A cura di Alberto Martelli, pediatra convenzionato con Ente Mutuo Regionale
Il problema dei pochi nati nel nostro territorio nazionale è da alcuni anni rappresentato da un trend che, apparentemente, pare irreversibile in tempi brevi. Dopo il fatidico baby boom degli anni 60, si è assistito ad un’ulteriore ma temporanea ripresa, a distanza di una generazione, quando cioè i figli del baby boom, negli anni 90 circa, sono a loro volta diventati madri e padri, ma poi, ineluttabilmente, il calo delle nascite è stato sempre più evidente e, dal 2013 è stato progressivamente sempre più marcato. Il livello più basso è stato raggiunto proprio nello scorso anno, nel 2021, con un numero di nati di poco al di sotto dei 400.000/anno.
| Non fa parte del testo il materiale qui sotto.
(** * Bonding-curve quoting and on-chain trade verification

    A shallow embedding of the pricing engine
    ([server/raydium-launchlab.ts]), the trade verifier
    ([server/launchlab.ts]) and the two confirmation handlers
    ([server/routes.ts]) of the token-launch application, with the
    properties of its specification stated and settled against them;
    and of the code around them: the display metrics, the other routes
    of the launch ledger, the verification of a token creation, the
    cached pool state and the price helpers of the shared schema.

    The program computes with JavaScript numbers.  Every function below is
    written once, over an interface [Number] of the operations the source
    uses, and read in two ways:

    - [float] : IEEE 754 binary64, which is what the program runs on;
      concrete runs are evaluated in it;
    - [xreal] : real numbers extended with the two infinities and NaN,
      without rounding, which is what the specification's "real" prices
      and amounts mean; laws quantified over all amounts are proved in it. *)

From Stdlib Require Import ZArith QArith Reals Lra Lia Bool List.
From Stdlib Require Import PrimFloat FloatOps SpecFloat.
From stdpp Require Import base option gmap strings.
Import ListNotations.

(** ** JavaScript numbers *)

Declare Scope js_scope.
Delimit Scope js_scope with js.

(** The operations on [number] that the source uses.  A decimal literal of
    the source is [lit q] for the rational [q] it denotes. *)
Class Number (num : Type) : Type := {
  ofQ : Q -> num;
  nadd : num -> num -> num;
  nsub : num -> num -> num;
  nmul : num -> num -> num;
  ndiv : num -> num -> num;
  nneg : num -> num;
  nltb : num -> num -> bool;      (* a < b *)
  nleb : num -> num -> bool;      (* a <= b *)
  neqb : num -> num -> bool;      (* a === b *)
  isNaN : num -> bool;
  isFinite : num -> bool;         (* Number.isFinite *)
  Math_abs : num -> num;
  Math_min : num -> num -> num;
  Math_max : num -> num -> num;
  Math_floor : num -> num;
}.

(** [Math.pow] and [Math.log], which only the curve functions call. *)
Class Transcendental (num : Type) : Type := {
  Math_pow : num -> num -> num;
  Math_log : num -> num;
}.
Lemma filter_throwing_subseteq {A} (p : A -> Outcome bool) (l r : list A) :
  filter_throwing p l = Return r -> r ⊆ l.
Proof.
  revert r. induction l as [|x l IH]; intros r; simpl.
  - intros [= <-]. reflexivity.
  - destruct (p x) as [b|e]; [|discriminate].
    destruct (filter_throwing p l) as [r'|e]; [|discriminate].
    intros [= <-]. specialize (IH r' eq_refl). destruct b.
    + intros y Hy. apply elem_of_cons in Hy as [->|Hy]; apply elem_of_cons; auto.
    + intros y Hy. apply elem_of_cons. auto.
Qed.

Lemma run_eq {A} (r : Outcome A * State) (a : A) :
  outcome r = Return a -> r = (Return a, final r).
Proof. destruct r as [o s]. simpl. by intros ->. Qed.

Section Queries.

Variable Date_parse : string -> option Z.

Lemma by_status_run (filters : Filters) (result : list loc) (s : State) :
  exists r, by_status filters result s = (Return r, s) /\ r ⊆ result.
Proof.
  unfold by_status. destruct (given (f_status filters)); eexists; (split; [reflexivity|]).
  - intros l. rewrite list_elem_of_filter. tauto.
  - reflexivity.
Qed.

Lemma by_priority_run (filters : Filters) (result : list loc) (s : State) :
  exists r, by_priority filters result s = (Return r, s) /\ r ⊆ result.
Proof.
  unfold by_priority. destruct (given (f_priority filters)); eexists; (split; [reflexivity|]).
  - intros l. rewrite list_elem_of_filter. tauto.
  - reflexivity.
Qed.

Lemma by_tag_run (filters : Filters) (result : list loc) (s : State) :
  (exists e, by_tag filters result s = (Throw e, s) /\ is_Some (given (f_tag filters)))
  \/ (exists r, by_tag filters result s = (Return r, s) /\ r ⊆ result).
Proof.
  unfold by_tag. destruct (given (f_tag filters)) as [tag|].
  - unfold lift.
    destruct (filter_throwing _ result) as [r|e] eqn:Hf.
    + right. exists r. split; [reflexivity|]. by apply filter_throwing_subseteq in Hf.
    + left. exists e. split; [reflexivity|]. by eexists.
  - right. exists result. split; reflexivity.
Qed.

Lemma sorted_run (filters : Filters) (result : list loc) (s : State) :
  exists r, sorted Date_parse filters result s = (Return r, s) /\ r ≡ₚ result.
Proof.
  unfold sorted. destruct (given (f_sortBy filters)); eexists; (split; [reflexivity|]).
  - apply sort_perm.
  - reflexivity.
Qed.

(** What a call of [getTasks] does: it allocates one array, whose elements
    are among the references in [this.tasks]; or the filter by tag throws
    and nothing has changed. *)
Lemma getTasks_run (filters : Filters) (s : State) :
  (exists elems,
     getTasks Date_parse filters s
       = (Return (fresh (dom (arrs s) ∪ {[tasks s]})),
          set_arrs (<[fresh (dom (arrs s) ∪ {[tasks s]}) := elems]> (arrs s)) s)
     /\ elems ⊆ this_tasks s)
  \/ (exists e,
       getTasks Date_parse filters s = (Throw e, s) /\ is_Some (given (f_tag filters))).
Proof.
  destruct (getTasks Date_parse filters s) as [o s'] eqn:Hrun.
  revert Hrun. unfold getTasks. unfold bind at 1, gets at 1.
  destruct (by_status_run filters (this_tasks s) s) as (r1 & H1 & Hs1).
  unfold bind at 1. rewrite H1.
  destruct (by_priority_run filters r1 s) as (r2 & H2 & Hs2).
  unfold bind at 1. rewrite H2.
  unfold bind at 1.
  destruct (by_tag_run filters r2 s) as [(e & H3 & Htag)|(r3 & H3 & Hs3)]; rewrite H3.
  { intros [= <- <-]. right. exists e. split; [reflexivity|exact Htag]. }
  destruct (sorted_run filters r3 s) as (r4 & H4 & Hs4).
  unfold bind at 1. rewrite H4. unfold new_array. intros [= <- <-].
  left. exists r4. split; [reflexivity|].
  intros l Hl. rewrite Hs4 in Hl. auto.
Qed.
Si sperava che i ripetuti lockdown, per arginare il Covid, potessero facilitare la ripresa della natalità, ma i dati parziali, già disponibili per il nuovo anno, non sembrano orientare in tale direzione. Questo calo dei nati, unitamente al generale invecchiamento della popolazione, ha e avrà una forte ripercussione sulla sostenibilità del nostro welfare. Una popolazione sempre più anziana, infatti, fa lievitare i costi per previdenza e sanità, perché richiede un maggior numero di interventi di sostegno. E se, nello stesso tempo, la popolazione attiva si contrae a causa della denatalità, il numero di contribuenti cala e la fiscalità generale si deve necessariamente addossare un carico economico che non può coprire e, di pari passo, il sistema sociale rischia di collassare.
Ma come è possibile che non si riesca ad invertire questo trend aumentando il numero di nascite nel nostro Paese? Forse l’esperienza insegna che, in queste circostanze, occorre guardare in casa altrui, cioè negli altri Paesi che hanno avuto la possibilità di studiare strategie che sono state capaci di realizzare un impatto favorevole, facendo migliorare il preesistente problema.
Ad esempio la Francia è stata, tra i paesi OCSE ed europei, quella con i più alti tassi di fertilità dall’inizio degli anni 2000. Con 1,86 figli per donna, la Francia nel 2019 ha superato nettamente la media UE di 1,53 e ancora di più quella italiana, collocata ora a 1,27. Questo evento non è stato casuale ma ha trovato le fondamenta in una serie di interventi politici e sociali che hanno facilitato le famiglie in questo percorso.
Occorre infatti aiutare la genitorialità per aiutare, di riflesso, la natalità. In questo ambito sono state implementate, dal governo francese, misure a sostegno della famiglia. Ad esempio, fin dalla nascita del primogenito, le famiglie ricevono un sostegno economico consistente, che va aumentando con il numero dei bambini, garantendo e aiutando la scelta di fare dei figli nel lungo periodo.
Inoltre, la legge francese prevede la possibilità, per uno dei genitori, di lavorare a tempo parziale nei primi anni di vita dei figli e, comunque, per i bambini più piccoli, sono previsti costi più contenuti per la frequenza agli asili nido. I datori di lavoro possono concordare l’orario del part time, ma sono obbligati ad assecondare la richiesta, la cui accettazione non è discrezionale. Infine lo stato integra parzialmente la perdita di salario del lavoro.
Un percorso di virtuose politiche sociali come la scuola a basso costo o le soluzioni abitative favorevoli alle famiglie non sono direttamente rivolte alla fertilità, ma hanno un forte impatto nella pianificazione famigliare. Anche il tempo pieno a scuola è una questione centrale perché garantisce ai genitori, la possibilità di lavorare in tranquillità.
Pensate che, in Francia, già prima della pandemia, si poteva lavorare da casa, fare smart working in poche parole, se un bambino era malato. Oltre a tutte queste iniziative, occorre anche realizzare, in maniera più consistente, aliquote fiscali più favorevoli se si hanno figli, facilitando economicamente le scelte famigliari. Come descritto, sono tante le iniziative che, nel nostro Paese, potrebbero essere rinforzate a favore della natalità. Occorre però fare presto, molto presto, prima di trovarci in condizioni di davvero difficile soluzione.